To someone who has never stepped onto the golf course or hit a bucket of balls at the driving range, golf appears to be a rather easy game. All you have to do is walk up to a ball and hit it as hard as you can, repeating the motion until the ball is in the hole. How hard can that be?
Well, the truth is that golf is hard. In order to make that ball go anywhere, and preferably in the direction of the hole, you have to learn to swing the club, which is no small feat in itself — it takes many hours down at the driving range to come up with something workable. And that’s just scratching the surface before working on skills such as chipping, putting, or perhaps most importantly, your mental game.
So it’s rather surprising to hear senior golfer John Mlikotic say that he has only been playing seriously since grade nine, only taking up the game after having to hang up his skates.
“I was a hockey player when I was young, actually. I just lived and breathed hockey, but then things changed; I got injured multiple times and then I wasn’t able to play anymore. A bunch of my friends were golfers, and I thought ‘why not try it,’ so in grade nine I took up golfing, bought a membership and loved it. I haven’t dropped it since.”
Playing for his high school, Imaculata Regional, Mlikotic quickly became a proficient golfer, helping the school — which was single-A calibre — compete with the higher ranked triple-A schools. During his grade 10 year, his team went to provincials and came in second, and the following year the team won. To top it off, the school repeated in his grade 12 year.
However, his high school accomplishments were not just limited his team’s success; Mlikotic won the individual provincial championship in his senior year of high school as well — not bad for a player who only started golfing seriously in his grade nine year.

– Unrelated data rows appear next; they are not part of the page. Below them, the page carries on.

(* ===== verification/Net.v ===== *)
(** * Socket addresses and their text form

    The part of [std::net] the sources use: [Ipv4Addr], [Ipv6Addr] and
    [SocketAddr] with their [Display] and [FromStr] implementations (peer
    cards carry direct addresses as text), and the address-class predicates
    behind guard.rs.  [Url] and its parser come from the third-party [url]
    crate: they are the class [UrlLib]. *)

From S2P Require Import Prelude Bytes.

(** ** The [url] crate *)

Inductive Ipv4Addr : Type := Ipv4 (a b c d : byte).

Record Ipv6Addr : Type := Ipv6 { segments : list N }.

Inductive Host : Type :=
| Host_Domain (d : bytes)
| Host_Ipv4 (ip : Ipv4Addr)
| Host_Ipv6 (ip : Ipv6Addr).

Class UrlLib := {
  Url : Type;
  Url_eq_dec :: EqDecision Url;
  url_parse : bytes → option Url;
  (** [Url::as_str], the serialization; [to_string] prints the same text. *)
  url_as_str : Url → bytes;
  url_scheme : Url → bytes;
  url_host : Url → option Host
}.

(** A serialized URL parses back to itself and is valid UTF-8. *)
Class UrlLaws `{UL : UrlLib} := {
  url_parse_as_str : ∀ u, url_parse (url_as_str u) = Some u;
  url_as_str_utf8 : ∀ u, utf8_valid (url_as_str u) = true
}.

(** ** Addresses *)

#[export] Instance Ipv4Addr_eq_dec : EqDecision Ipv4Addr.
Proof. solve_decision. Defined.

#[export] Instance Ipv6Addr_eq_dec : EqDecision Ipv6Addr.
Proof. solve_decision. Defined.

Inductive SocketAddr : Type :=
| V4 (ip : Ipv4Addr) (port : N)
| V6 (ip : Ipv6Addr) (port flowinfo scope_id : N).

#[export] Instance SocketAddr_eq_dec : EqDecision SocketAddr.
Proof. solve_decision. Defined.

Definition u16_max : N := 65535.

Definition Ipv6Addr_wf (ip : Ipv6Addr) : Prop :=
  length (segments ip) = 8 ∧ Forall (λ s, s ≤ u16_max)%N (segments ip).

(** The values of the Rust type: every integer within its width. *)
Definition SocketAddr_wf (a : SocketAddr) : Prop :=
  match a with
  | V4 _ port => (port ≤ u16_max)%N
  | V6 ip port flowinfo scope_id =>
      Ipv6Addr_wf ip ∧ (port ≤ u16_max ∧ flowinfo ≤ u32_max ∧ scope_id ≤ u32_max)%N
  end.

(** ** [Display] *)

(** Digits of [n] in the given radix ([{}] and [{:x}]), most significant
    first; [fuel] digits are enough for [n < radix ^ fuel]. *)
Fixpoint digits (radix : N) (fuel : nat) (n : N) : bytes :=
  match fuel with
  | O => []
  | S f =>
      if (n <? radix)%N then [hex_digit n]
      else digits radix f (n / radix) ++ [hex_digit (n mod radix)]
  end.

Definition show_u8 (b : byte) : bytes := digits 10 3 (Byte.to_N b).
Definition show_u16 (n : N) : bytes := digits 10 5 n.
Definition show_u32 (n : N) : bytes := digits 10 10 n.
Definition show_hex16 (n : N) : bytes := digits 16 4 n.

Definition Ipv4Addr_to_string (ip : Ipv4Addr) : bytes :=
  match ip with
  | Ipv4 a b c d =>
      show_u8 a ++ x2e :: show_u8 b ++ x2e :: show_u8 c ++ x2e :: show_u8 d
  end.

He attributes his quick proficiency to hard work: “I’d like to think I’m a pretty athletic guy, but I picked it up and just put a lot of time and effort into it. I dedicated a lot of time to improving and trying to catch up to my age group, because I was obviously pretty far behind,” said Mlikotic. “I think just hard work and the enjoyment and passion for the game definitely got me to where I am right now.”
He speculates that perhaps the late start made things easier in a way: “It probably took the pressure off me. I wasn’t really expected to do very well but, throughout time, I just kept getting better.”
His high school success carried over to his time at SFU — he was named a GNAC Second Team All-Star the last two seasons, and during the 2012-13 season placed third at the GNAC Championship, a team best.
“I played well that week and things were just clicking. We played in the final group, I learned a lot then [. . .] how to hold my composure while being close to the lead, not getting nervous and [to] not worry about results. I’d say that tournament was a contributor to adding confidence in my game.”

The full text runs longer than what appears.